Segment Start: Material shown

Lemma runs_stream_pcm_miss env req fs q k r evs :
  request_query req = Some q →
  get_cache_id q = Some k →
  fs !! resolve (meta_path k) = None →
  runs (resolve_and_fetch env q k)
       (advance (World fs []) [EvCacheId q; EvExists (meta_path k)]) r evs →
  runs (stream_pcm json_load env req) (World fs [])
       r ([EvCacheId q; EvExists (meta_path k)] ++ evs).
Proof.
  intros Hq Hk Hmeta Hr. unfold stream_pcm.
  unfold request_query in Hq.
  destruct (arg_song req) as [[|c song]|] eqn:Hsong; try done.
  injection Hq as Hq. rewrite Hq, Hk.
  change ([EvCacheId q; EvExists (meta_path k)] ++ evs)
    with ([EvCacheId q] ++ [EvExists (meta_path k)] ++ evs).
  eapply runs_bind_ok; [apply runs_call|].
  eapply runs_bind_ok; [apply runs_path_exists|].
  fold (meta_path k).
  set (w1 := advance (World fs []) [EvCacheId q]).
  replace (bool_decide (is_Some (files w1 !! resolve (meta_path k)))) with false.
  - exact Hr.
  - symmetry. apply bool_decide_eq_false_2. intros [text Ht].
    change (files w1 !! resolve (meta_path k)) with (fs !! resolve (meta_path k)) in Ht.
    congruence.
Qed.

(** What a miss that finds a video and has a cookie file does, from the
    files [fs]. *)
Lemma stream_pcm_found env req fs q k v rest c cev r w :
  request_query req = Some q →
  get_cache_id q = Some k →
  fs !! resolve (meta_path k) = None →
  youtube_search env q = Ok (v :: rest) →
  cookie_used env fs c cev →
  run (stream_pcm json_load env req) fs = (r, w) →
  ∃ tail,
    w = World (replay ([EvCacheId q; EvExists (meta_path k); EvYoutubeSearch q; cev]
                       ++ download_events env k c v ++ tail) fs)
              ([EvCacheId q; EvExists (meta_path k); EvYoutubeSearch q; cev]
               ++ download_events env k c v ++ tail)
    ∧ match download_answer env k c v with
      | Raise e =>
          r = Ok (JsonResponse 500 (error_body (py "Download failed: " ++ exn_str e)))
          ∧ tail = []
      | Ok i =>
          let data := meta_of k v (default (JInt 0) (info_duration i)) in
          ∃ lyrics levs,
            lyric_stage env q (videoId v) lyrics levs
            ∧ r = Ok (JsonResponse 200 (JDict data))
            ∧ tail = levs ++ persist_events k lyrics data
      end.
Proof.
  intros Hq Hk Hmeta Hs Hc Hrun.
  destruct (runs_found env q k
              (advance (World fs []) [EvCacheId q; EvExists (meta_path k)])
              v rest c cev Hs Hc) as (r' & tail & Hr & Hend).
  pose proof (runs_stream_pcm_miss env req fs q k _ _ Hq Hk Hmeta Hr) as Hall.
  destruct (runs_inv _ _ _ _ _ _ Hall Hrun) as [-> ->].
  exists tail. split; [|exact Hend]. by rewrite advance_start.
Qed.
Lemma relevanceGate_cascade backend question pdfId :
  Forall cascadeCall (snd (relevanceGate backend question pdfId)).
Proof.
  unfold relevanceGate. destruct (isGeneralPdfQuestion _); [constructor |].
  unfold collectionFind, perform, bind.
  destruct (find backend (FFileId pdfId) 3); cbn [snd fst ret app];
    repeat constructor.
Qed.

Lemma fallbackStrategies_cascade backend question pdfId :
  Forall cascadeCall (snd (fallbackStrategies backend question pdfId)).
Proof.
  rewrite fallbackStrategies_dispatch.
  eapply Forall_impl; [| apply runStage_calls]. apply findCall_cascade.
Qed.

Lemma diversitySample_cascade backend pdfId :
  Forall cascadeCall (snd (diversitySample backend pdfId)).
Proof. repeat constructor. Qed.

Lemma retrieve_cascade backend question pdfId qe :
  Forall cascadeCall (snd (retrieve backend question pdfId qe)).
Proof.
  unfold retrieve.
  apply bind_calls; [apply vectorStage_cascade | intros docs].
  apply bind_calls.
  { destruct (List.length docs =? 0);
      [apply relevanceGate_cascade | apply ret_calls]. }
  intros [|]; [apply ret_calls |].
  apply bind_calls.
  { destruct (List.length docs =? 0);
      [apply fallbackStrategies_cascade | apply ret_calls]. }
  intros docs1. apply bind_calls; [| intros; apply ret_calls].
  destruct (List.length docs1 =? 0);
    [apply diversitySample_cascade | apply ret_calls].
Qed.

Lemma cascadeCall_not_client e : cascadeCall e -> e <> Connect /\ e <> Close.
Proof. destruct e; cbn; intros H; try destruct H; split; discriminate. Qed.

Segment End: Material shown

_About this exercise_: Where a line of the entries contains the word "Hrun", count it, then state the total and nothing else.

_Response to the exercise_: 2